In 2003, Singapore signed a trade pact with the US. At that time, the US-Singapore Free Trade Agreement (USSFTA) was touted as a job creator and that the world needed more, not less, free trade. The US Ambassador to Singapore at that time said that as many as 50,000 jobs would be created in Singapore by the trade pact.

I wasn’t so sanguine. Without clauses to guarantee human rights and rights of Singapore’s workers, the agreement would just help the business elite in the US and Singapore to exploit cheap labour. And I said so when I visited the US then. Of course, given the might of the corporate interests, I couldn’t get in a word edgewise.

That was in 2003. Ten years have since passed and the results are in:

According to the International Labor Organization, Singaporean workers have worked more hours than in most countries, and, perhaps unsurprisingly it has resulted in the workforce being the unhappiest in the world.

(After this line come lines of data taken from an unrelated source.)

Lemma u8_range z : 0 ≤ u8 z < 256.
Proof. apply Z.mod_pos_bound. lia. Qed.
Lemma u32_range z : 0 ≤ u32 z < 2^32.
Proof. apply Z.mod_pos_bound. lia. Qed.
Lemma u64_range z : 0 ≤ u64 z < 2^64.
Proof. apply Z.mod_pos_bound. lia. Qed.
Lemma u8_small z : 0 ≤ z < 256 → u8 z = z.
Proof. intros. apply Z.mod_small. lia. Qed.
Lemma u32_small z : 0 ≤ z < 2^32 → u32 z = z.
Proof. intros. apply Z.mod_small. lia. Qed.
Lemma u64_small z : 0 ≤ z < 2^64 → u64 z = z.
Proof. intros. apply Z.mod_small. lia. Qed.
Lemma s64_small z : -2^63 ≤ z < 2^63 → s64 z = z.
Proof.
  intros. unfold s64, signed. simpl Z.sub.
  destruct (decide (0 ≤ z)).
  - rewrite Z.mod_small by lia. case_match; lia.
  - replace (z `mod` 2^64) with (z + 2^64) by (rewrite <- (Z.mod_add _ 1), Z.mod_small; lia).
    case_match; lia.
Qed.
Lemma s32_small z : -2^31 ≤ z < 2^31 → s32 z = z.
Proof.
  intros. unfold s32, signed. simpl Z.sub.
  destruct (decide (0 ≤ z)).
  - rewrite Z.mod_small by lia. case_match; lia.
  - replace (z `mod` 2^32) with (z + 2^32) by (rewrite <- (Z.mod_add _ 1), Z.mod_small; lia).
    case_match; lia.
Qed.

(** The result of a signed 32-bit operation, which must not overflow. *)
Definition chk32 (z : Z) : res Z :=
  if (-2^31 <=? z) && (z <? 2^31) then Ret z else Stop FOverflow.

Lemma chk32_ok z : -2^31 ≤ z < 2^31 → chk32 z = Ret z.
Proof.
  intros H. unfold chk32.
  destruct (Z.leb_spec (-2^31) z); [|lia]. by destruct (Z.ltb_spec z (2^31)); [|lia].
Qed.

Lemma chk32_stop z f : chk32 z = Stop f → f = FOverflow.
Proof. unfold chk32. by destruct (_ && _); intros [=]. Qed.

Lemma chk32_inv z v : chk32 z = Ret v → v = z ∧ -2^31 ≤ z < 2^31.
Proof.
  unfold chk32. destruct (Z.leb_spec (-2^31) z), (Z.ltb_spec z (2^31)); simpl; try done.
  intros [= <-]. done.
Qed.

  • Income inequality in Singapore is higher than that in the US. While the city-state has the highest proportion of millionaires in the world, nearly 5 percent of its workforce have an annual income of less than US$5,000.
  • Despite the Economist Intelligence Unit ranking Singapore as the most expensive city in the world, there is no minimum wage law in the country.
  • It’s not just the lower-income workers who are getting pounded. A recent study showed that almost 50 percent of Singaporeans subsist from paycheck to paycheck.
  • We have a pension savings system that is broken. An entire generation of workers is in danger of not having sufficient income to retire on. 
  • As for the younger generation, there is significant underemployment and limited opportunities for graduates. 
  • The rich in Singapore, in contrast, have never had it so good. The island, out of 23 economies, ranks 5th on the Crony-Capitalism Index compiled by The Economist.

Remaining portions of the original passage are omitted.